Wednesday, November 12, 2008

The 333 Best Pop Songs of the 2000s: #246

#246: "Trouble" (2004) - Ray LaMontagne


According to legend, LaMontagne was working in a shoeshop in Maine when he heard a Stephen Stills song and subsequently decided to quit his job and take up the life of a musician, with Stills as his hero. Well, at least in terms of singing ability, LaMontagne's already topped his master, as LaMontagne's rugged tenor ranks with the best pop voices of his generation. It's a classic blue-eyed soul voice, but more ragged than, say, Darryl Hall's or Chris Robinson's (in Robinson's earlier days). It's most akin to the singing of prime Rod Stewart and prime Bob Segar, with the breathiness and wildness of a prime Van Morrison. He's Gregg Allman with better range and more expression.
"Trouble"--made internationally famous when American Idol winner Taylor Hicks covered it during his stint on the contest--is structured like a typical singer-songwriter record, and the arrangement calls for the usual, requisite acoustic guitar strumming and jazz-lite drumming.

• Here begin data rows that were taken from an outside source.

(* ===== verification/BankLogic.v ===== *)
(** * bank/bank.go: the atomicity argument

    Every method takes its locks in the order bank, accounts, and accesses
    balances only while it holds the locks of their accounts; it takes
    effect when it takes its last lock.  [pre] and [post] say so of the rest
    of a method's execution, before and after that moment; [core] relates
    the bank to the threads' locks and to the balances that the calls that
    have taken effect leave when executed one after another. *)

From Stdlib Require Import ZArith Lia.
From stdpp Require Import base numbers strings gmap list.
From S2P Require Import Prelude Bank.
Local Open Scope Z_scope.

(** What a thread that holds the bank lock knows about which accounts exist. *)
Abbreviation facts := (gmap Z bool).

(** ** The rest of a method *)

(** After it took effect: with [view] the balances of the accounts it holds
    and [fin] what they will be when it releases them, returning [v]. *)
Fixpoint post (bk : option facts) (view fin : gmap Z Z) (v : value) (p : prog) : Prop :=
  match p with
  | Return v' => bk = None /\ view = ∅ /\ v' = v
  | UnlockBank k => is_Some bk /\ post None view fin v k
  | UnlockAcc id k => is_Some (view !! id) /\ view !! id = fin !! id /\
      post bk (delete id view) (delete id fin) v k
  | Load id k => exists z, view !! id = Some z /\ post bk view fin v (k z)
  | Store id z k => is_Some (view !! id) /\ post bk (<[id := z]> view) fin v k
  | _ => False
  end.

(** The moment it takes effect: its effect on the accounts it holds is the
    promised one. *)
Definition commits (c : call) (bk : option facts) (view : gmap Z Z) (p : prog) : Prop :=
  exists fin v, dom fin = dom view /\ post bk view fin v p /\
    forall B, view ⊆ B -> seq_call c B = Some (v, fin ∪ B).

Section logic.
Context (mp : bool) (D : gset Z).

(** Before it takes effect. *)
Fixpoint pre (c : call) (bk : option facts) (view : gmap Z Z) (p : prog) : Prop :=
  match p with
  | LockBank k => bk = None /\ view = ∅ /\ pre c (Some ∅) view k
  | UnlockBank k => is_Some bk /\ pre c None view k
  | Find id k => forall b, (id ∈ D -> b = true) -> pre c ((<[id := b]>) <$> bk) view (k b)
  | LockAcc id k => id ∈ D /\ view !! id = None /\ (view = ∅ \/ is_Some bk) /\
      ((forall z, pre c bk (<[id := z]> view) k) \/
       (forall z, commits c bk (<[id := z]> view) k))
  | Insert id k => view = ∅ /\ post bk ∅ ∅ VUnit k /\ (exists F, bk = Some F /\ F !! id = Some false) /\
      forall B, B !! id = None -> seq_call c B = Some (VUnit, <[id := 0]> B)
  | PanicWith _ => mp = true
  | _ => False
  end.

Inductive ghost :=
| Pending (bk : option facts) (view : gmap Z Z)
| Committed (bk : option facts) (view fin : gmap Z Z) (v : value).

Definition gbk (g : ghost) : option facts :=
  match g with Pending bk _ => bk | Committed bk _ _ _ => bk end.
Definition gview (g : ghost) : gmap Z Z :=
  match g with Pending _ w => w | Committed _ w _ _ => w end.
Definition gfin (g : ghost) : gmap Z Z :=
  match g with Pending _ w => w | Committed _ _ f _ => f end.
Definition gval (g : ghost) : option value :=
  match g with Pending _ _ => None | Committed _ _ _ v => Some v end.

Definition good (c : call) (g : ghost) (p : prog) : Prop :=
  match g with
  | Pending bk view => pre c bk view p
  | Committed bk view fin v => post bk view fin v p
  end.

(** ** The methods follow the protocol *)

Lemma commits_1 c bk id z fin v p :
  post bk {[id := z]} {[id := fin]} v p ->
  (forall B, B !! id = Some z -> seq_call c B = Some (v, <[id := fin]> B)) ->
  commits c bk (<[id := z]> ∅) p.
Proof.
  intros Hp Hc. exists {[id := fin]}, v. rewrite insert_empty.
  split; [by rewrite !dom_singleton_L|]. split; [done|].
  intros B HB. rewrite Hc by (eapply lookup_weaken; [apply lookup_singleton_eq|done]).
  by rewrite <- insert_union_singleton_l.
Qed.

(** Evaluate the accesses of [post] in a view with known accounts. *)
Ltac walk :=
  repeat first
    [ done
    | by eexists
    | match goal with
      | |- _ /\ _ => split
      | |- exists z, _ !! _ = Some z /\ _ => eexists; split;
          [by rewrite ?lookup_insert_ne, ?lookup_insert_eq, ?lookup_singleton_eq by done|]
      end
    | progress simpl
    | progress rewrite ?lookup_insert_ne, ?lookup_insert_eq, ?lookup_singleton_eq,
        ?insert_singleton_eq, ?delete_insert_ne, ?delete_insert_eq, ?delete_singleton_eq by done ].

Lemma pre_Deposit id amount : id ∈ D -> pre (CDeposit id amount) None ∅ (Deposit id amount).
Proof.
  intros Hid. simpl. split_and!; [done|done|]. intros b ->; [|done]. simpl.
  split_and!; [done|done|by left|]. right. intros z.
  apply (commits_1 _ _ _ _ (wrap64 (z + amount)) VUnit).
  - walk.
  - intros B HB. simpl. by rewrite HB.
Qed.

Lemma pre_Withdraw id amount : id ∈ D -> pre (CWithdraw id amount) None ∅ (Withdraw id amount).
Proof.
  intros Hid. simpl. split_and!; [done|done|]. intros b ->; [|done]. simpl.
  split; [by eexists|]. split_and!; [done|done|by left|]. right. intros z.
  apply (commits_1 _ _ _ _ (if amount <=? z then wrap64 (z - amount) else z)
    (VBool (amount <=? z))).
  - simpl. eexists. split; [apply lookup_singleton_eq|]. destruct (amount <=? z); walk.
  - intros B HB. simpl. rewrite HB. simpl. destruct (amount <=? z); [done|]. by rewrite insert_id.
Qed.

Lemma pre_Balance id : id ∈ D -> pre (CBalance id) None ∅ (GetBalance id).
Proof.
  intros Hid. simpl. intros b _. split_and!; [done|done|by left|]. right. intros z.
  apply (commits_1 _ _ _ _ z (VInt z)).
  - walk.
  - intros B HB. simpl. rewrite HB. simpl. by rewrite insert_id.
Qed.

Lemma pre_Create id : mp = true -> pre (CCreate id) None ∅ (CreateAccount id).
Proof.
  intros Hmp. simpl. split_and!; [done|done|]. intros [|] _; simpl; [done|].
  split_and!; [done|by eexists|done|done|done| |].
  - eexists. split; [done|]. by rewrite lookup_insert_eq.
  - intros B HB. by rewrite HB.
Qed.

Lemma commits_2 c bk s r zs zr fs fr v p :
  s <> r ->
  post bk (<[r := zr]> {[s := zs]}) (<[r := fr]> {[s := fs]}) v p ->
  (forall B, B !! s = Some zs -> B !! r = Some zr ->
     seq_call c B = Some (v, <[r := fr]> (<[s := fs]> B))) ->
  commits c bk (<[r := zr]> (<[s := zs]> ∅)) p.
Proof.
  intros Hne Hp Hc. exists (<[r := fr]> {[s := fs]}), v. rewrite insert_empty.
  split; [by rewrite !dom_insert_L, !dom_singleton_L|]. split; [done|].
  intros B HB.
  rewrite Hc.
  - by rewrite <- insert_union_l, <- insert_union_singleton_l.
  - eapply lookup_weaken; [|done]. rewrite lookup_insert_ne by done. apply lookup_singleton_eq.
  - eapply lookup_weaken; [|done]. apply lookup_insert_eq.
Qed.

Lemma pre_Transfer s r amount o :
  s ∈ D -> r ∈ D -> s <> r -> pre (CTransfer s r amount o) None ∅ (Transfer s r amount o).
Proof.
  intros Hs Hr Hne. simpl. split_and!; [done|done|]. intros b ->; [|done]. simpl.
  intros b' ->; [|done]. simpl. split_and!; [done|done|by left|]. left. intros zs.
  split_and!; [done|by rewrite lookup_insert_ne|right; by eexists|]. right. intros zr.
  pose proof (not_eq_sym Hne) as Hne'.
  set (ok := (amount <=? zs) || o).
  apply (commits_2 _ _ _ _ _ _ (if ok then wrap64 (zs - amount) else zs)
    (if ok then wrap64 (zr + amount) else zr) (VBool ok)); [done| |].
  - simpl. split; [by eexists|]. eexists.
    split; [by rewrite lookup_insert_ne, lookup_singleton_eq|]. fold ok.
    destruct ok; rewrite ?(insert_insert_ne _ s r) by done; walk.
  - intros B HB HB'. simpl. rewrite HB, HB'. simpl. fold ok. destruct ok; [done|].
    by rewrite (insert_id B s), (insert_id B r).
Qed.
End logic.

What makes the record distinctive is LaMontagne's wonderful voice and his phrasing, which takes little from the singer-songwriters; instead, LaMontagne's stylings come from blues, soul, and gospel: the humming, the pauses, and the repetition--all seem impromptu, to come from the depth of feeling in his soul...and all almost assuredly derive from pre-meditation, deliberately concocted. After all, this was recorded in the studio. Does this seeming affectation make the record insincere? Nope. It just means that Ray LaMontagne's a recording artist that knows exactly what he's doing. A record this deliberately (well) crafted signals that LaMontagne's troubles may soon end, for surely his star is soon to shine.